Directions for this task:
Look below for the line containing "parse error: syntax"; from there through the line containing "(** ** Words *)", both lines included, please set down each line exactly and nothing else.

Data:
(* ===== verification/Syntax.v ===== *)
(** * The shell's lexer and parser: [modules/fakeshell/syntax.go].

    A command segment is tokenized into words (with the quoting of every part
    kept), logical operators, pipes and redirections, and parsed into a
    [shellLine] of pipelines of simple commands.  Positions of the Go code are
    suffixes here: where it keeps an index [i] into [input] or [tokens], the
    model keeps the bytes or tokens from [i] on. *)
From Stdlib Require Import Ascii String ZArith Lia.
From stdpp Require Import base gmap strings list.
From S2P Require Import Prelude GoStrings Input.
Local Open Scope Z_scope.

Definition MaxSyntaxTokens : Z := 128.
Definition MaxSyntaxOperators : Z := 64.
Definition MaxRedirectionsPerCommand : Z := 8.

(** ** Errors *)
Definition newSyntaxError (reason : string) : error :=
  Error [ErrSyntaxParse] (go "syntax parse error: " ++ go reason).
Definition newSyntaxLimitError (reason : string) : error :=
  Error [ErrSyntaxParse; ErrSyntaxLimit]
        (go "syntax parse error: syntax limit exceeded: " ++ go reason).
Definition isSyntaxLimitError (e : error) : bool := errors_Is e ErrSyntaxLimit.
Definition syntaxErrorMessage (e : option error) : gostring :=
  match e with None => [] | Some _ => go "fakeshell: syntax error" end.

(** ** Data *)
Inductive wordQuote := unquoted | singleQuoted | doubleQuoted | escaped.

#[export] Instance wordQuote_eq_dec : EqDecision wordQuote.
Proof. solve_decision. Defined.

Record wordSegment := Seg { seg_text : gostring; seg_quote : wordQuote }.
Record syntaxWordValue := Word { word_text : gostring; word_segments : list wordSegment }.

Definition zeroWord : syntaxWordValue := Word [] [].

Inductive syntaxTokenKind := syntaxWord | syntaxAnd | syntaxOr | syntaxPipe | syntaxRedirect.

#[export] Instance syntaxTokenKind_eq_dec : EqDecision syntaxTokenKind.
Proof. solve_decision. Defined.
#[export] Instance wordSegment_eq_dec : EqDecision wordSegment.
Proof. solve_decision. Defined.
#[export] Instance syntaxWordValue_eq_dec : EqDecision syntaxWordValue.
Proof. solve_decision. Defined.

Record syntaxToken := Token { kind : syntaxTokenKind; text : gostring; word : syntaxWordValue }.

Record redirectSpec := Redirect {
  FD : Z;
  Operator : gostring;
  Target : gostring;
  TargetWord : syntaxWordValue;
  Duplicate : bool;
  DuplicateFD : Z
}.

Record simpleCommand := Simple {
  EnvAssignments : list gostring;
  cmdName : gostring;
  NameWord : syntaxWordValue;
  cmdArgs : list gostring;
  ArgWords : list syntaxWordValue;
  Redirects : list redirectSpec
}.

Record pipeline := Pipeline { Parts : list simpleCommand; pipeOperators : list gostring }.
Record shellLine := Line { Pipelines : list pipeline; lineOperators : list gostring }.

(** ** Words *)

(** The closure [appendSegment] of [scanSyntaxWord]: extends the last segment
    when its quoting is the same. *)
Definition appendSegment (w : syntaxWordValue) (t : gostring) (q : wordQuote) : syntaxWordValue :=
  let segs := word_segments w in
  let segs' :=
    match last segs with
    | Some s =>
        if decide (seg_quote s = q)
        then take (length segs - 1) segs ++ [Seg (seg_text s ++ t) q]
        else segs ++ [Seg t q]
    | None => segs ++ [Seg t q]
    end in
  Word (word_text w ++ t) segs'.

(** Where the scan of a word stands: outside quotes, inside single quotes with
    the bytes read since the opening quote, or inside double quotes. *)
Inductive scan_mode := scanPlain | scanSingle (acc : gostring) | scanDouble.

Definition wordEnd (c : ascii) : bool :=
  isShellSpace c || (c =c ";") || (c =c chNL) || isSyntaxOperatorStart c.

Definition errUnterminated : error := newSyntaxError "unterminated quote".

Fixpoint scan_word (mode : scan_mode) (w : syntaxWordValue) (input : gostring)
  : res (syntaxWordValue * gostring) :=
  match mode, input with
  | scanPlain, [] => Ok (w, [])
  | scanPlain, c :: t =>
      if wordEnd c then Ok (w, input)
      else if c =c chSQ then scan_word (scanSingle []) w t
      else if c =c chDQ then scan_word scanDouble w t
      else if c =c chBS then
        match t with
        | [] => Ok (appendSegment w [c] escaped, [])
        | d :: t' => scan_word scanPlain (appendSegment w [d] escaped) t'
        end
      else scan_word scanPlain (appendSegment w [c] unquoted) t
  | scanSingle _, [] => Err errUnterminated
  | scanSingle acc, c :: t =>
      if c =c chSQ then scan_word scanPlain (appendSegment w acc singleQuoted) t
      else scan_word (scanSingle (acc ++ [c])) w t
  | scanDouble, [] => Err errUnterminated
  | scanDouble, c :: t =>
      if c =c chDQ then scan_word scanPlain w t
      else if c =c chBS then
        match t with
        | [] => Err errUnterminated
        | d :: t' => scan_word scanDouble (appendSegment w [d] escaped) t'
        end
      else scan_word scanDouble (appendSegment w [c] doubleQuoted) t
  end.

Definition scanSyntaxWord (input : gostring) : res (syntaxWordValue * gostring) :=
  scan_word scanPlain zeroWord input.

Definition check_segment (s : wordSegment) : res unit :=
  match seg_quote s with
  | singleQuoted | escaped => Ok tt
  | unquoted | doubleQuoted =>
      let t := seg_text s in
      if Contains t (go "$(") || ContainsByte t "`"
      then Err (newSyntaxError "unsupported command substitution")
      else if Contains t (go "<(") || Contains t (go ">(")
      then Err (newSyntaxError "unsupported process substitution")
      else if ContainsAny t (go "(){}") then Err (newSyntaxError "unsupported grouping")
      else if ContainsByte t "&" then Err (newSyntaxError "unsupported background operator")
      else Ok tt
  end.

Fixpoint check_segments (l : list wordSegment) : res unit :=
  match l with
  | [] => Ok tt
  | s :: t => _ ← check_segment s; check_segments t
  end.

(** The first segment with text decides about a leading tilde. *)
Fixpoint check_tilde (l : list wordSegment) : res unit :=
  match l with
  | [] => Ok tt
  | s :: t =>
      match seg_text s with
      | [] => check_tilde t
      | c :: _ => if bool_decide (seg_quote s = unquoted) && (c =c "~")
                  then Err (newSyntaxError "unsupported tilde expansion") else Ok tt
      end
  end.

Definition validateSyntaxWord (w : syntaxWordValue) : res unit :=
  _ ← check_segments (word_segments w); check_tilde (word_segments w).

(** ** Environment assignments *)
Definition isNameStart (c : ascii) : bool :=
  (("A" <=c c) && (c <=c "Z")) || (("a" <=c c) && (c <=c "z")) || (c =c "_").
Definition isNameChar (c : ascii) : bool :=
  (("A" <=c c) && (c <=c "Z")) || (("a" <=c c) && (c <=c "z"))
  || (("0" <=c c) && (c <=c "9")) || (c =c "_").

Definition isEnvAssignment (w : gostring) : bool :=
  match IndexByte w "=" with
  | None => false
  | Some eq =>
      match take eq w with
      | [] => false
      | c :: t => isNameStart c && forallb isNameChar t
      end
  end.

Your solution:
        (go "syntax parse error: syntax limit exceeded: " ++ go reason).
Definition isSyntaxLimitError (e : error) : bool := errors_Is e ErrSyntaxLimit.
Definition syntaxErrorMessage (e : option error) : gostring :=
  match e with None => [] | Some _ => go "fakeshell: syntax error" end.

(** ** Data *)
Inductive wordQuote := unquoted | singleQuoted | doubleQuoted | escaped.

#[export] Instance wordQuote_eq_dec : EqDecision wordQuote.
Proof. solve_decision. Defined.

Record wordSegment := Seg { seg_text : gostring; seg_quote : wordQuote }.
Record syntaxWordValue := Word { word_text : gostring; word_segments : list wordSegment }.

Definition zeroWord : syntaxWordValue := Word [] [].

Inductive syntaxTokenKind := syntaxWord | syntaxAnd | syntaxOr | syntaxPipe | syntaxRedirect.

#[export] Instance syntaxTokenKind_eq_dec : EqDecision syntaxTokenKind.
Proof. solve_decision. Defined.
#[export] Instance wordSegment_eq_dec : EqDecision wordSegment.
Proof. solve_decision. Defined.
#[export] Instance syntaxWordValue_eq_dec : EqDecision syntaxWordValue.
Proof. solve_decision. Defined.

Record syntaxToken := Token { kind : syntaxTokenKind; text : gostring; word : syntaxWordValue }.

Record redirectSpec := Redirect {
  FD : Z;
  Operator : gostring;
  Target : gostring;
  TargetWord : syntaxWordValue;
  Duplicate : bool;
  DuplicateFD : Z
}.

Record simpleCommand := Simple {
  EnvAssignments : list gostring;
  cmdName : gostring;
  NameWord : syntaxWordValue;
  cmdArgs : list gostring;
  ArgWords : list syntaxWordValue;
  Redirects : list redirectSpec
}.

Record pipeline := Pipeline { Parts : list simpleCommand; pipeOperators : list gostring }.
Record shellLine := Line { Pipelines : list pipeline; lineOperators : list gostring }.

(** ** Words *)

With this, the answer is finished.